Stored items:

Lemma tail_step p c r :
  tail_state (state p) = true → run_state input None override p c = Returned r → stays_in_tail r.
Proof.
  intros Ht Hr. unfold run_state in Hr. destruct (state p) eqn:Hst; try done.
  - unfold path_start_state in Hr. injection Hr as <-. repeat case_match; simpl; by rewrite ?Hst.
  - unfold path_state in Hr. destruct (_ || _).
    + apply bind_returned in Hr as (u & _ & Hr). injection Hr as <-. repeat case_match; simpl; by rewrite ?Hst.
    + apply bind_returned in Hr as (b & _ & Hr). injection Hr as <-. simpl. by rewrite Hst.
  - unfold query_state in Hr. apply bind_returned in Hr as (e & _ & Hr). destruct (_ || _).
    + apply bind_returned in Hr as (q & _ & Hr). injection Hr as <-. case_match; simpl; by rewrite ?Hst.
    + injection Hr as <-. simpl. by rewrite Hst.
  - unfold fragment_state in Hr. destruct (negb _).
    + injection Hr as <-. simpl. by rewrite Hst.
    + apply bind_returned in Hr as (e & _ & Hr). apply bind_returned in Hr as (f & _ & Hr). injection Hr as <-.
      simpl. by rewrite Hst.
Qed.

Lemma tail_invariant p :
  tail_state (state p) = true → override_invariant p ↔ state_invariant input None override p.
Proof. unfold override_invariant. by destruct (state p). Qed.

Lemma tail_override p c :
  inv p → tail_state (state p) = true → current_code_point input p = Returned c →
  ∃ r, run_state input None override p c = Returned r ∧ ok p r.
Proof.
  intros [Hit Hs] Ht Hc. apply (tail_invariant p Ht) in Hs.
  destruct (run_state_preserved input None override Hinput ltac:(done) p c) as (r & Hr & Hok); [done..|].
  exists r. split; [done|]. pose proof (tail_step p c r Ht Hr) as Hstay.
  destruct r as [p'|p'|u|u]; cbn [step_goal] in *; try done.
  - destruct (iterator_done input (iterator p')); [done|]. destruct Hok as (it' & Hinc & [Hb Hsi] & Hm).
    exists it'. split_and!; [done| |done]. split; [done|]. by apply tail_invariant.
  - destruct Hok as [[Hb Hsi] Hm]. split; [|done]. split; [done|]. by apply tail_invariant.
Qed.

Lemma run_state_override p c :
  inv p → current_code_point input p = Returned c →
  ∃ r, run_state input None override p c = Returned r ∧ ok p r.
Proof.
  intros Hinv Hc. destruct (tail_state (state p)) eqn:Ht; [by apply tail_override|].
  destruct (current_code_point_spec _ Hinput p (proj1 Hinv)) as (c' & Hc' & Hcp).
  assert (c' = c) as -> by congruence. unfold run_state. pose proof Hinv as [_ Hs].
  unfold override_invariant in Hs. destruct (state p) eqn:Hst; try done; first
    [ by apply scheme_start_override | by apply scheme_override | by apply host_override; auto
    | by apply file_host_override | by apply port_override ].
Qed.
End Setters.

(** ** [basic_parse] on an existing URL *)
Section BasicParseOverride.
Context `{SimdutfOk} `{FastFloatOk} `{Icu} `{!IcuOk} `{LegacyEncodersOk}.
(* ===== verification/InsertionSort.v ===== *)
(** * AK/InsertionSort.h

    The in-place insertion sort by swaps, with a comparator that may itself
    fail, and what it computes: a stable sort. *)
From Stdlib Require Import Sorted.
From S2P Require Import Prelude.

Section Model.
Context {A : Type} (comparator : A → A → outcome bool).

(** [for (j = i; j > start && comparator(col[j], col[j - 1]); --j) swap(...)] with [start = 0] *)
Fixpoint insertion_sort_inner (j : nat) (col : list A) : outcome (list A) :=
  match j with
  | O => Returned col
  | S j' =>
      a ← at_index col j;
      b ← at_index col j';
      less ← comparator a b;
      if (less : bool) then
        col ← set_index col j b;
        col ← set_index col j' a;
        insertion_sort_inner j' col
      else Returned col
  end.

(** [for (i = start + 1; i <= end; ++i)] *)
Fixpoint insertion_sort_outer (steps i : nat) (col : list A) : outcome (list A) :=
  match steps with
  | O => Returned col
  | S steps => col ← insertion_sort_inner i col; insertion_sort_outer steps (i + 1) col
  end.

Definition insertion_sort (collection : list A) : outcome (list A) :=
  match collection with
  | [] => Returned []
  | _ => insertion_sort_outer (length collection - 1) 1 collection
  end.

End Model.

(** ** Only the elements are compared *)
Section Ext.
Context {A : Type} (P : A → Prop) (c1 c2 : A → A → outcome bool).
Context (Hext : ∀ a b, P a → P b → c1 a b = c2 a b).

Lemma insertion_sort_inner_ext j col :
  Forall P col →
  insertion_sort_inner c1 j col = insertion_sort_inner c2 j col
  ∧ ∀ col', insertion_sort_inner c1 j col = Returned col' → Forall P col'.
Proof.
  revert col. induction j as [|j IH]; intros col Hcol; cbn [insertion_sort_inner]; [naive_solver|].
  unfold at_index. destruct (col !! S j) as [a|] eqn:Ea; [|done]. cbn [must mbind outcome_bind].
  destruct (col !! j) as [b|] eqn:Eb; [|done]. cbn [must mbind outcome_bind].
  pose proof (Forall_lookup_1 _ _ _ _ Hcol Ea) as Ha. pose proof (Forall_lookup_1 _ _ _ _ Hcol Eb) as Hb.
  rewrite Hext by done. destruct (c2 a b) as [[]| |]; cbn [mbind outcome_bind]; [|naive_solver|done..].
  apply lookup_lt_Some in Ea. rewrite set_index_lt by done. cbn [mbind outcome_bind].
  rewrite set_index_lt by (rewrite length_insert; lia). cbn [mbind outcome_bind].
  apply IH. by apply Forall_insert; [apply Forall_insert|].
Qed.

Lemma insertion_sort_ext l : Forall P l → insertion_sort c1 l = insertion_sort c2 l.
Proof.
  intros Hl. destruct l as [|x l]; [done|]. unfold insertion_sort.
  enough (∀ n i col, Forall P col → insertion_sort_outer c1 n i col = insertion_sort_outer c2 n i col) by auto.
  intros n. induction n as [|n IH]; intros i col Hcol; [done|]. cbn [insertion_sort_outer].
  destruct (insertion_sort_inner_ext i col Hcol) as [Heq Hp]. rewrite <-Heq.
  destruct (insertion_sort_inner c1 i col) as [col'| |]; [|done..]. cbn [mbind outcome_bind]. by apply IH, Hp.
Qed.
End Ext.

(** ** With a comparator that compares keys *)
Section Sorted.
Context {A : Type} (less : A → A → bool).

Notation comparator := (λ a b, Returned (less a b)).

(** What one pass of the inner loop computes: [x] moved left over every greater element. *)
Fixpoint insert_left (x : A) (reversed : list A) : list A :=
  match reversed with
  | [] => [x]
  | y :: reversed => if less x y then y :: insert_left x reversed else x :: y :: reversed
  end.

Lemma insertion_sort_inner_spec x reversed post :
  insertion_sort_inner comparator (length reversed) (rev reversed ++ x :: post)
  = Returned (rev (insert_left x reversed) ++ post).
Proof.
  revert post. induction reversed as [|y reversed IH]; intros post; [done|].
  cbn [length insertion_sort_inner rev]. rewrite <-app_assoc. cbn [app].
  assert (at_index (rev reversed ++ y :: x :: post) (S (length reversed)) = Returned x) as ->.
  { apply at_index_lt. rewrite lookup_app_r by (rewrite length_rev; lia). by rewrite length_rev, Nat.sub_succ_l, Nat.sub_diag. }
  assert (at_index (rev reversed ++ y :: x :: post) (length reversed) = Returned y) as ->.
  { apply at_index_lt. rewrite lookup_app_r by (rewrite length_rev; lia). by rewrite length_rev, Nat.sub_diag. }
  cbn [mbind outcome_bind insert_left]. destruct (less x y).
  - rewrite set_index_lt by (rewrite length_app, length_rev; simpl; lia). cbn [mbind outcome_bind].
    rewrite set_index_lt by (rewrite length_insert, length_app, length_rev; simpl; lia). cbn [mbind outcome_bind].
    assert (<[length reversed:=x]> (<[S (length reversed):=y]> (rev reversed ++ y :: x :: post))
      = rev reversed ++ x :: y :: post) as ->.
    { rewrite insert_app_r_alt by (rewrite length_rev; lia). rewrite length_rev, Nat.sub_succ_l, Nat.sub_diag by lia.
      rewrite insert_app_r_alt by (rewrite length_rev; lia). by rewrite length_rev, Nat.sub_diag. }
    rewrite IH. cbn [rev]. by rewrite <-app_assoc.
  - cbn [rev]. by rewrite <-!app_assoc.
Qed.

Fixpoint sort_reversed (reversed post : list A) : list A :=
  match post with
  | [] => reversed
  | x :: post => sort_reversed (insert_left x reversed) post
  end.

Lemma insert_left_length x reversed : length (insert_left x reversed) = S (length reversed).
Proof. induction reversed as [|y reversed IH]; simpl; [done|]. case_match; simpl; lia. Qed.

Lemma insertion_sort_outer_spec reversed post :
  insertion_sort_outer comparator (length post) (length reversed) (rev reversed ++ post)
  = Returned (rev (sort_reversed reversed post)).
Proof.
  revert reversed. induction post as [|x post IH]; intros reversed; cbn [length insertion_sort_outer sort_reversed].
  - by rewrite app_nil_r.
  - rewrite insertion_sort_inner_spec. cbn [mbind outcome_bind].
    replace (length reversed + 1)%nat with (length (insert_left x reversed)) by (rewrite insert_left_length; lia).
    apply IH.
Qed.

Lemma insertion_sort_spec l : insertion_sort comparator l = Returned (rev (sort_reversed [] l)).
Proof.
  destruct l as [|x l]; [done|]. unfold insertion_sort.
  replace (length (x :: l) - 1)%nat with (length l) by (simpl; lia).
  apply (insertion_sort_outer_spec [x] l).
Qed.

(** ** The result *)
Lemma insert_left_permutation x reversed : insert_left x reversed ≡ₚ x :: reversed.
Proof.
  induction reversed as [|y reversed IH]; simpl; [done|]. case_match; [|done]. rewrite IH. constructor.
Qed.

Lemma sort_reversed_permutation reversed post : sort_reversed reversed post ≡ₚ reversed ++ post.
Proof.
  revert reversed. induction post as [|x post IH]; intros reversed; simpl; [by rewrite app_nil_r|].
  rewrite IH, insert_left_permutation. simpl. by rewrite Permutation_middle.
Qed.

Context (less_asymmetric : ∀ a b, less a b = true → less b a = false)
        (less_transitive : ∀ a b c, less b a = false → less c b = false → less c a = false).

(** In reverse order no element is less than the one after it. *)
Definition not_greater (a b : A) : Prop := less a b = false.

Lemma insert_left_sorted x reversed :
  StronglySorted not_greater reversed → StronglySorted not_greater (insert_left x reversed).
Proof.
  induction 1 as [|y reversed Hs IH Hy]; simpl; [by repeat constructor|].
  destruct (less x y) eqn:E.
  - constructor; [done|]. rewrite insert_left_permutation. constructor; [by apply less_asymmetric|done].
  - constructor; [by constructor|]. constructor; [done|]. eapply Forall_impl; [done|].
    intros z Hz. by apply (less_transitive z y x).
Qed.

Lemma sort_reversed_sorted reversed post :
  StronglySorted not_greater reversed → StronglySorted not_greater (sort_reversed reversed post).
Proof.
  revert reversed. induction post as [|x post IH]; intros reversed Hs; simpl; [done|].
  by apply IH, insert_left_sorted.
Qed.

(** Elements that are not less than each other keep their order. *)
Lemma insert_left_filter (P : A → Prop) `{!∀ a, Decision (P a)} x reversed :
  (∀ y, P x → P y → less x y = false) →
  filter P (insert_left x reversed) = filter P (x :: reversed).
Proof.
  intros HP. induction reversed as [|y reversed IH]; simpl; [done|]. destruct (less x y) eqn:E; [|done].
  rewrite filter_cons, IH, !filter_cons. destruct (decide (P x)), (decide (P y)); try done.
  rewrite HP in E by done. done.
Qed.

Lemma sort_reversed_filter (P : A → Prop) `{!∀ a, Decision (P a)} reversed post :
  (∀ x y, P x → P y → less x y = false) →
  filter P (sort_reversed reversed post) = rev (filter P post) ++ filter P reversed.
Proof.
  intros HP. revert reversed. induction post as [|x post IH]; intros reversed; simpl; [done|].
  rewrite IH, insert_left_filter by auto. rewrite !filter_cons. destruct (decide (P x)); [|done].
  cbn [rev]. by rewrite <-app_assoc.
Qed.

End Sorted.

Lemma filter_rev {A} (P : A → Prop) `{!∀ a, Decision (P a)} (l : list A) : filter P (rev l) = rev (filter P l).
Proof.
  induction l as [|x l IH]; [done|]. cbn [rev]. rewrite filter_app, IH, !filter_cons, filter_nil.
  destruct (decide (P x)); [done|]. by rewrite app_nil_r.
Qed.

Lemma StronglySorted_snoc {A} (R : A → A → Prop) l x :
  StronglySorted R l → Forall (λ y, R y x) l → StronglySorted R (l ++ [x]).
Proof.
  induction 1 as [|y l Hs IH Hy]; intros Hx; [repeat constructor|]. apply Forall_cons in Hx as [Hyx Hx].
  cbn [app]. constructor; [by apply IH|]. apply Forall_app. split; [done|]. by repeat constructor.
Qed.

Lemma StronglySorted_rev {A} (R : A → A → Prop) l :
  StronglySorted R l → StronglySorted (flip R) (rev l).
Proof.
  induction 1 as [|y l Hs IH Hy]; [constructor|]. cbn [rev]. apply StronglySorted_snoc; [done|].
  apply Forall_rev. done.
Qed.

(** The sort returns a sorted permutation in which the elements of any class of
    equal elements keep their order. *)
Lemma insertion_sort_stable {A} (less : A → A → bool) (l : list A) :
  (∀ a b, less a b = true → less b a = false) →
  (∀ a b c, less b a = false → less c b = false → less c a = false) →
  ∃ l', insertion_sort (λ a b, Returned (less a b)) l = Returned l'
    ∧ l' ≡ₚ l ∧ StronglySorted (λ a b, less b a = false) l'
    ∧ ∀ (P : A → Prop) (dec : ∀ a, Decision (P a)),
        (∀ a b, P a → P b → less a b = false) → filter P l' = filter P l.
Proof.
  intros Ha Ht. exists (rev (sort_reversed less [] l)). rewrite insertion_sort_spec. split; [done|]. split_and!.
  - rewrite <-Permutation_rev. by rewrite sort_reversed_permutation.
  - apply (StronglySorted_rev (not_greater less)). by apply sort_reversed_sorted; [..|constructor].
  - intros P ? HP. rewrite filter_rev, sort_reversed_filter by done. rewrite filter_nil, app_nil_r. apply rev_involutive.
Qed.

→ Your goal
Find "Require" in the data above. Report each line where it appears.

→ Task output
From Stdlib Require Import Sorted.
From S2P Require Import Prelude.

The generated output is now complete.